▸ Given data
%%
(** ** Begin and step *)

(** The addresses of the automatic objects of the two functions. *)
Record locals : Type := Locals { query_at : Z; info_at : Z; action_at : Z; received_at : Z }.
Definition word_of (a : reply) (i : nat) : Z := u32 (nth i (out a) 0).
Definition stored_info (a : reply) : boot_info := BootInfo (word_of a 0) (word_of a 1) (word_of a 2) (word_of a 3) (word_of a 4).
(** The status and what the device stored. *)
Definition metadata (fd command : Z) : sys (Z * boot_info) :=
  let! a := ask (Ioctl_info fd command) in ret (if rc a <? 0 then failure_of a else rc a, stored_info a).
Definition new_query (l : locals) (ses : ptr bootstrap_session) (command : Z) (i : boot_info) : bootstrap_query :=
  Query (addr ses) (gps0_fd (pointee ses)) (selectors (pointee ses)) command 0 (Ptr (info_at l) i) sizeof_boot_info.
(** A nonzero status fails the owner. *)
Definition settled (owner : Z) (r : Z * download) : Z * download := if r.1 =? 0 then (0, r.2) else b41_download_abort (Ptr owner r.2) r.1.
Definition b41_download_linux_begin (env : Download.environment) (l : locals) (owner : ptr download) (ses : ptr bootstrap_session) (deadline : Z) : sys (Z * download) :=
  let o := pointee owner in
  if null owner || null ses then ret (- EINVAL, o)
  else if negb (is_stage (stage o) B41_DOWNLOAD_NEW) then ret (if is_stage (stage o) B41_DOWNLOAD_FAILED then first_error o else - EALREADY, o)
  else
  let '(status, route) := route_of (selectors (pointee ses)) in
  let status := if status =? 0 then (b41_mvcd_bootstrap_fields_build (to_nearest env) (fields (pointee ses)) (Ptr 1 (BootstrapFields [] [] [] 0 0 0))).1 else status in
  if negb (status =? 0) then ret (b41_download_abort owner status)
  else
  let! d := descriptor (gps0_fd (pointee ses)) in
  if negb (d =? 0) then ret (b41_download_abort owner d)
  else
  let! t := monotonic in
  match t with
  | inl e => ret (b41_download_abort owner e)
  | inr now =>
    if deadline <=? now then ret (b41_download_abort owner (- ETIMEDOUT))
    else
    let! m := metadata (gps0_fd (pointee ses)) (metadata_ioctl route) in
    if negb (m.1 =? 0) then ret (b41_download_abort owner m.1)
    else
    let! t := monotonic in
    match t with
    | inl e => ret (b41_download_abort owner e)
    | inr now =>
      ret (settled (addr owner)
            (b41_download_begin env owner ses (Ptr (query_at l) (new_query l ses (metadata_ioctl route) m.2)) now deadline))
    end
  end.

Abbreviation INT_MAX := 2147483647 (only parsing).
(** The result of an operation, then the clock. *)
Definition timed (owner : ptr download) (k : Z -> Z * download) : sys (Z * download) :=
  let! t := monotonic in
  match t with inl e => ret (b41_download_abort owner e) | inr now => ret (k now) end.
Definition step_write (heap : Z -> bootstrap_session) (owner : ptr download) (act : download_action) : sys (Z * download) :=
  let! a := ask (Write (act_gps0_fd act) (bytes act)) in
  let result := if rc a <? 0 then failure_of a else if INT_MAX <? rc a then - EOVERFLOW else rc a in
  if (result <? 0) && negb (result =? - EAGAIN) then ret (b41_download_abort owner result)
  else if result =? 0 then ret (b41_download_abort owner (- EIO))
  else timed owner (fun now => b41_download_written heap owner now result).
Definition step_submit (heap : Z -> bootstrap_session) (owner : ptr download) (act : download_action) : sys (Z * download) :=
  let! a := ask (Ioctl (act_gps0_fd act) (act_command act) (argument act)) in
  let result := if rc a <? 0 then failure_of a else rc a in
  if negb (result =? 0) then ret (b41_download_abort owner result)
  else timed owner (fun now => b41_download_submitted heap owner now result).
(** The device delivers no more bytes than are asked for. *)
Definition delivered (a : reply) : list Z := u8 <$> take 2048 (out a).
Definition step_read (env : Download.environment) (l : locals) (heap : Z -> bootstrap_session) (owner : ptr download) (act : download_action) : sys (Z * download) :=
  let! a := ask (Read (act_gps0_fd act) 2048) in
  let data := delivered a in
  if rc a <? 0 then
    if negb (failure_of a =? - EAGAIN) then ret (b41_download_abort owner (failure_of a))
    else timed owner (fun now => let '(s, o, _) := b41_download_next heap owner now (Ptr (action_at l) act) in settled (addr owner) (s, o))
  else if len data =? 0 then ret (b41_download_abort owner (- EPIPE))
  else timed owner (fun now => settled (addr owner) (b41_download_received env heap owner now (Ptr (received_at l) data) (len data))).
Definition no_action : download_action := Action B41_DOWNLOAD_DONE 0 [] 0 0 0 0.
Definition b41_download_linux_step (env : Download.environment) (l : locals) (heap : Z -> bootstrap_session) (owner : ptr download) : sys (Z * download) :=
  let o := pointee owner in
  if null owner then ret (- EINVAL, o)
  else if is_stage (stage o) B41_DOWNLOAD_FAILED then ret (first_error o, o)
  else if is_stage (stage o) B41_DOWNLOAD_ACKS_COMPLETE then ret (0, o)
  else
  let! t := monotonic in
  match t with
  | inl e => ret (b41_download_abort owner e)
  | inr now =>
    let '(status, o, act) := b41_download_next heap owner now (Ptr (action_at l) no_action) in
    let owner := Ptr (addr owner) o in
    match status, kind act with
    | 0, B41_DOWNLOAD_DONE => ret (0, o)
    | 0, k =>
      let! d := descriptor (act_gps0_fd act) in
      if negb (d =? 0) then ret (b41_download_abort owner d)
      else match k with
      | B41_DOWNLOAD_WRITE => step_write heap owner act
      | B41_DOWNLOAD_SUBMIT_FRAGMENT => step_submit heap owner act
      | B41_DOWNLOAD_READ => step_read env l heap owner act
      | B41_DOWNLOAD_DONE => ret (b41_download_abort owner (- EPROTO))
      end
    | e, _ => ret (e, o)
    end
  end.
%%
%%
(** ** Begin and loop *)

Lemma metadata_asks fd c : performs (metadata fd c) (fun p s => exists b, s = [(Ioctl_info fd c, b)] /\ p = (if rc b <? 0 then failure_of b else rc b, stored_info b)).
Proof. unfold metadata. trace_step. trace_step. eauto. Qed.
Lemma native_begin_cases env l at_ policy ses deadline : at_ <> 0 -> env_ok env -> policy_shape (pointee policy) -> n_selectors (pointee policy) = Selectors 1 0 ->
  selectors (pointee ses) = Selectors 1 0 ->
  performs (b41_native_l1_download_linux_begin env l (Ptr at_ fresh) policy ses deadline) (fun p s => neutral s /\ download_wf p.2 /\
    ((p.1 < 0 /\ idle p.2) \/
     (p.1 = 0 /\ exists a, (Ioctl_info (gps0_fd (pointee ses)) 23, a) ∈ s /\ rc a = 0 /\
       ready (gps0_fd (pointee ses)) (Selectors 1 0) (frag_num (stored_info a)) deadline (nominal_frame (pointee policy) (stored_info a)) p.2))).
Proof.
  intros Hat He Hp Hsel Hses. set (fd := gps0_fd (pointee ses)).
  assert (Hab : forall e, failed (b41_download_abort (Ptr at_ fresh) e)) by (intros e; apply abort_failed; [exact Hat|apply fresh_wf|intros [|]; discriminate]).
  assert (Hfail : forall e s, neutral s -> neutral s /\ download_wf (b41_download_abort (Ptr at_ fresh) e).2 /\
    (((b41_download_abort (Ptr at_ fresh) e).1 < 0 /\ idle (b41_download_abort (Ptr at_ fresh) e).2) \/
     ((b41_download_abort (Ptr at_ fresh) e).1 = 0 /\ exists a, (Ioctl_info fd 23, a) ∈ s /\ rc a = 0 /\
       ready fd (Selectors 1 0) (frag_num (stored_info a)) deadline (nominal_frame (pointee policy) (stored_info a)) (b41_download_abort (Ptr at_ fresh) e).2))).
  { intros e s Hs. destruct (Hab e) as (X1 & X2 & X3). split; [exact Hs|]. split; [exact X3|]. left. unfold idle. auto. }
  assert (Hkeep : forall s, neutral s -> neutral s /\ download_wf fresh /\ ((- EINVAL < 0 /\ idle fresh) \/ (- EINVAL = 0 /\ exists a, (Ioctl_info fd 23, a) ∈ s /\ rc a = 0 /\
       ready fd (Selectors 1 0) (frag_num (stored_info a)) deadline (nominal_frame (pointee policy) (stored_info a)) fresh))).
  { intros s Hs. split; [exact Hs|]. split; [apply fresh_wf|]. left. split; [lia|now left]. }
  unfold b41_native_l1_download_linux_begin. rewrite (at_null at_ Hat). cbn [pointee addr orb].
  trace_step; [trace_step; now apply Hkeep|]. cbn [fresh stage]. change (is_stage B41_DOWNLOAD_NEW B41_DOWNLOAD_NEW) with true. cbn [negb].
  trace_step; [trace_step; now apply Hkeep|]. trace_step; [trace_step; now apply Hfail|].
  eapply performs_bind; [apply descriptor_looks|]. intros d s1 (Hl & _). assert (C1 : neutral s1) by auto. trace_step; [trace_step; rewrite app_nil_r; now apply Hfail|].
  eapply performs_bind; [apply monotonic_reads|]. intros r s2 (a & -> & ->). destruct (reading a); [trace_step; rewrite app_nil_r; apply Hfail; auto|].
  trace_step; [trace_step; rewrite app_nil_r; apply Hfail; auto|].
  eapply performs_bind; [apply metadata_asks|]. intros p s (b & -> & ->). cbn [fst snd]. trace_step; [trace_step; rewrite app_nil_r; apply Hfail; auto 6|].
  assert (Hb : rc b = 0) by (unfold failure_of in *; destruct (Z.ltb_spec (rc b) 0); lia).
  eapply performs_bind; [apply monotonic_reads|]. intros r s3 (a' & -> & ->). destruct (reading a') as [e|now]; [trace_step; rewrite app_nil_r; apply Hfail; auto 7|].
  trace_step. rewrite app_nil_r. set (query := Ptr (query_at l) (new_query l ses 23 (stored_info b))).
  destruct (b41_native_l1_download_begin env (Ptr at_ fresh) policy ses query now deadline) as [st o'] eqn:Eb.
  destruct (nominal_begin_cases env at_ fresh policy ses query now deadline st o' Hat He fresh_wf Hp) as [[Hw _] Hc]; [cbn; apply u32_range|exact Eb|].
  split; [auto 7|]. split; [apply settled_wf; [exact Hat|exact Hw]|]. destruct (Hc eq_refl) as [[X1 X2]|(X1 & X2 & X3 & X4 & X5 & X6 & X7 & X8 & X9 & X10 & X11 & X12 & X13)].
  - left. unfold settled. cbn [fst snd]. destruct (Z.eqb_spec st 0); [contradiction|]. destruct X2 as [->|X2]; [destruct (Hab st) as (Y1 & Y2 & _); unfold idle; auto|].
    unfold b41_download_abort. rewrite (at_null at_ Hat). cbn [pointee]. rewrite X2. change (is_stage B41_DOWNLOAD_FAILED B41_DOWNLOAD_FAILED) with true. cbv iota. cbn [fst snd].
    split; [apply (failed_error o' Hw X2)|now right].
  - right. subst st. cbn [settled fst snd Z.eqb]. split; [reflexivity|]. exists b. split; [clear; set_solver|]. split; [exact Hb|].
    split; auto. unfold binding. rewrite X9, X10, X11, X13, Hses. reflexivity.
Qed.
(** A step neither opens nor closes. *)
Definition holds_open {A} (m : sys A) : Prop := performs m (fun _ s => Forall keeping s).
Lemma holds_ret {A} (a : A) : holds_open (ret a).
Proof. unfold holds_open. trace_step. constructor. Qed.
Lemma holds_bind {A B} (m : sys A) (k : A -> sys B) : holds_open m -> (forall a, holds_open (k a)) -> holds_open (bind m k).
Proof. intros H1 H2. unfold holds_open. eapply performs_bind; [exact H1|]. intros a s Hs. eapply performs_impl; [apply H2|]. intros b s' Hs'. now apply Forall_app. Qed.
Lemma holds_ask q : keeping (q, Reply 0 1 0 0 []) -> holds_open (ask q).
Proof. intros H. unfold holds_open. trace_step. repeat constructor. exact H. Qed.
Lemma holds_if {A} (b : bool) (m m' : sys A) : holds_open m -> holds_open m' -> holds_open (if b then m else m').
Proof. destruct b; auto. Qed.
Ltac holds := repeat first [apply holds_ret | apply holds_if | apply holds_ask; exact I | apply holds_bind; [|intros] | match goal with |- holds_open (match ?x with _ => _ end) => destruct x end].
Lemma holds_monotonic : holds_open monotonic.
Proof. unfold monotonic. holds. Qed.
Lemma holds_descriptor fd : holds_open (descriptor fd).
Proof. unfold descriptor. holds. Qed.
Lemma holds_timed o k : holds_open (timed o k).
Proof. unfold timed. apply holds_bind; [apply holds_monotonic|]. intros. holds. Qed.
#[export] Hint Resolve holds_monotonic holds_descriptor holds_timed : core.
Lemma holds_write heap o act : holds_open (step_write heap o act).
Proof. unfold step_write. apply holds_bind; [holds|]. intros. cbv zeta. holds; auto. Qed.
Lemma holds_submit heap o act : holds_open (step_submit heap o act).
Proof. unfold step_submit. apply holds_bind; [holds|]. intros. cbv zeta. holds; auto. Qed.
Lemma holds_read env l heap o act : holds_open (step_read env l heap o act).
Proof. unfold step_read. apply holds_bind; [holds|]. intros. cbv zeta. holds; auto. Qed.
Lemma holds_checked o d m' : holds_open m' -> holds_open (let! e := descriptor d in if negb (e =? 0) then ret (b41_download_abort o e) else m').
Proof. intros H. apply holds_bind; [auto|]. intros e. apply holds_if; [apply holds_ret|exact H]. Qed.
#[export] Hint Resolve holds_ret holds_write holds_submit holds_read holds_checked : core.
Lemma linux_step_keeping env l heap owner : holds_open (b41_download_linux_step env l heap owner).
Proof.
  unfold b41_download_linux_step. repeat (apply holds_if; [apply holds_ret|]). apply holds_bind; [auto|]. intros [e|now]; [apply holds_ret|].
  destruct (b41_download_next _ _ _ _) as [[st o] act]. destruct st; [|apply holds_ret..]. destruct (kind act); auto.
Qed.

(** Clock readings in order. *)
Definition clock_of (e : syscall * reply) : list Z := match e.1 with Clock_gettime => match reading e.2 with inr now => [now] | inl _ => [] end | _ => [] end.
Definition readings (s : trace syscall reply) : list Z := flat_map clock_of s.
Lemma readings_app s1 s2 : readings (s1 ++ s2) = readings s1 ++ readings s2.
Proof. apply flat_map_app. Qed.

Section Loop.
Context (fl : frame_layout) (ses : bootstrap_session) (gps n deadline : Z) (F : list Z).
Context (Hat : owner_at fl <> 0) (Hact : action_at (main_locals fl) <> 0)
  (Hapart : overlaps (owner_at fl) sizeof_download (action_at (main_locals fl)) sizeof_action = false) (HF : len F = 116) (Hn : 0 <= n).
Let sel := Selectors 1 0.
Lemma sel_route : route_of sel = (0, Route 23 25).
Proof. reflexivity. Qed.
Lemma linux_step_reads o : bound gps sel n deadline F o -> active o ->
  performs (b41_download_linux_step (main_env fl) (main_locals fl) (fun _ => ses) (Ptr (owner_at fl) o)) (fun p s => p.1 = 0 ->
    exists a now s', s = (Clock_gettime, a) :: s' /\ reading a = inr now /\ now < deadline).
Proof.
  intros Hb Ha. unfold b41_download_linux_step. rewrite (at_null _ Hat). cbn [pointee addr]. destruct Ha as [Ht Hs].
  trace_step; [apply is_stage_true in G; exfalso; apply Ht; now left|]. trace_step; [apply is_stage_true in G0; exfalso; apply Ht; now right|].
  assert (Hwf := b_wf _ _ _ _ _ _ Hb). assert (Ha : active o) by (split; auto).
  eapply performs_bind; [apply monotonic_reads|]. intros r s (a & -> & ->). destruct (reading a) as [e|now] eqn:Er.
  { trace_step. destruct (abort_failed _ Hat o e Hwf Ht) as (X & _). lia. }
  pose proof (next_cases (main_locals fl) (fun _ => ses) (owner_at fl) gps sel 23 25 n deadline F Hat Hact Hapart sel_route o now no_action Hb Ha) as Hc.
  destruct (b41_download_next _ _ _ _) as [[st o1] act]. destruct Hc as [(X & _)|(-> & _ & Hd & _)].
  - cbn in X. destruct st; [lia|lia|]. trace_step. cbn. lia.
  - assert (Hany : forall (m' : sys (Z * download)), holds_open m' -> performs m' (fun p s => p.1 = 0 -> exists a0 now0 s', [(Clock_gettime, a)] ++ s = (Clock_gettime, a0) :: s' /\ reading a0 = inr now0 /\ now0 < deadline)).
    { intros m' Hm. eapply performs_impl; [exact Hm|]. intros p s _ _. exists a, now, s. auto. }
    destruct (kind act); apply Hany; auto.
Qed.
%%
%%
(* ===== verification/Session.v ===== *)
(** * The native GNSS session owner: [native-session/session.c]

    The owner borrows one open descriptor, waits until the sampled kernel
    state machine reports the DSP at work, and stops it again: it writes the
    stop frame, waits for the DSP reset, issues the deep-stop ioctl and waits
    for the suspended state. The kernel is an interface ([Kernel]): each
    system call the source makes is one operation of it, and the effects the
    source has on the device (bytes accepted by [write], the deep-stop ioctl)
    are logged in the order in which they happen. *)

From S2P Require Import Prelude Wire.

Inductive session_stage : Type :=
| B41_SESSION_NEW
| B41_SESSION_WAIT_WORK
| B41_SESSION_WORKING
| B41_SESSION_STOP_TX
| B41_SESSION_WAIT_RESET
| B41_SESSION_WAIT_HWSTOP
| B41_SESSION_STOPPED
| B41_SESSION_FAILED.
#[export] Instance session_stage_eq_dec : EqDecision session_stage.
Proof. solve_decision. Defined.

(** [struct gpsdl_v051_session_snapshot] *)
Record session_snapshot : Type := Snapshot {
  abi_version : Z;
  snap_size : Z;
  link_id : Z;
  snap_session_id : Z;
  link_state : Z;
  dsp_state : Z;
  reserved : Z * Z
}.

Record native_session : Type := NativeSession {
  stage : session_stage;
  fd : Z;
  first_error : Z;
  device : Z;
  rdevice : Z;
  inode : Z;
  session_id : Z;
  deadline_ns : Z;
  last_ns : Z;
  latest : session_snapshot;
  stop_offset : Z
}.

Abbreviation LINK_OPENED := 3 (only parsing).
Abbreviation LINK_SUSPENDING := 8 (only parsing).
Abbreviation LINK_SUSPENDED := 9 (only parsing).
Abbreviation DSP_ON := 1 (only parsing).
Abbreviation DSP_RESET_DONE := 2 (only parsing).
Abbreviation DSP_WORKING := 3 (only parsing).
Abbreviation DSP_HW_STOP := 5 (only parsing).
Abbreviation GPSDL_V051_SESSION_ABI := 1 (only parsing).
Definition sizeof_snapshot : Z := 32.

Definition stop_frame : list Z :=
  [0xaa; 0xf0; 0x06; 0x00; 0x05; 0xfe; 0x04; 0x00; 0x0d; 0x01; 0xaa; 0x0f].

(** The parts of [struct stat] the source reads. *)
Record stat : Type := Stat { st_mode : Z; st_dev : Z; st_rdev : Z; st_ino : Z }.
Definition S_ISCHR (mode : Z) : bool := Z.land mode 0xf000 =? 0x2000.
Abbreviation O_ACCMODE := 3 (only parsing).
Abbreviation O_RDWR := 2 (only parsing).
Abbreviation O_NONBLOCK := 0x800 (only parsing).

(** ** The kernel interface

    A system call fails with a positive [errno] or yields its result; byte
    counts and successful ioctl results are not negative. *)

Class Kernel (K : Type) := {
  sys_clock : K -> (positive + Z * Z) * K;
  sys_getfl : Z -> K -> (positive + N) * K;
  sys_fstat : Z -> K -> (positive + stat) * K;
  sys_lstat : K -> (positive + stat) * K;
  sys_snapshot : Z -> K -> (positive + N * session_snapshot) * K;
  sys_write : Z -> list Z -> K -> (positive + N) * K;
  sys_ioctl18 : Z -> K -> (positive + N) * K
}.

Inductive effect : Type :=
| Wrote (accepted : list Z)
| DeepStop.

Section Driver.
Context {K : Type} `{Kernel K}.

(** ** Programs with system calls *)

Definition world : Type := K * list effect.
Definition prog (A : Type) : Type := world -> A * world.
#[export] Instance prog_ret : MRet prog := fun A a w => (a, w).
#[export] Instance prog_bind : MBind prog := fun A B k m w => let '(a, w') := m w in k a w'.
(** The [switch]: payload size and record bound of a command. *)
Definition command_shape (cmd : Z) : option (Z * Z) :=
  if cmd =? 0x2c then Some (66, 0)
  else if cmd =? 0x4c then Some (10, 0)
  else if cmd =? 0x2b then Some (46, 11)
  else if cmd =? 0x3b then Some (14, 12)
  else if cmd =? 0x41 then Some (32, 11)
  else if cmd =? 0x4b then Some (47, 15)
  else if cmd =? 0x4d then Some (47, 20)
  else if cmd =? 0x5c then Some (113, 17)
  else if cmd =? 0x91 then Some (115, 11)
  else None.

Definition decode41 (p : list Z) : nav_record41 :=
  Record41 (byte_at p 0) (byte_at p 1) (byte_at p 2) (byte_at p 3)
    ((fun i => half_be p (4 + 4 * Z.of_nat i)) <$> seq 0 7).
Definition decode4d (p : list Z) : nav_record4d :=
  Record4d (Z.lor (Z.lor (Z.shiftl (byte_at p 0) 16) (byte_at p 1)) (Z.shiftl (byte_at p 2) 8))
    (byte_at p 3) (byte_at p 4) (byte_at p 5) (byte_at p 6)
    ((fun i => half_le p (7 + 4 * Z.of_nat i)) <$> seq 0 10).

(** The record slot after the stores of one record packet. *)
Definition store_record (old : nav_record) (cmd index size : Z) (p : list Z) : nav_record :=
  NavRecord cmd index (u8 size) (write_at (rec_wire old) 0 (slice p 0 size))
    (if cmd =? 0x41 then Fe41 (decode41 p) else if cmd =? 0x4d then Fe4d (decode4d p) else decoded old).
%%
Of the entries listed above, reproduce only the lines starting at the line containing "#[export] Hint Resolve holds_monotonic" and ending at the line containing "Proof. intros H. apply". Include both, exactly as they stand.

#[export] Hint Resolve holds_monotonic holds_descriptor holds_timed : core.
Lemma holds_write heap o act : holds_open (step_write heap o act).
Proof. unfold step_write. apply holds_bind; [holds|]. intros. cbv zeta. holds; auto. Qed.
Lemma holds_submit heap o act : holds_open (step_submit heap o act).
Proof. unfold step_submit. apply holds_bind; [holds|]. intros. cbv zeta. holds; auto. Qed.
Lemma holds_read env l heap o act : holds_open (step_read env l heap o act).
Proof. unfold step_read. apply holds_bind; [holds|]. intros. cbv zeta. holds; auto. Qed.
Lemma holds_checked o d m' : holds_open m' -> holds_open (let! e := descriptor d in if negb (e =? 0) then ret (b41_download_abort o e) else m').
Proof. intros H. apply holds_bind; [auto|]. intros e. apply holds_if; [apply holds_ret|exact H]. Qed.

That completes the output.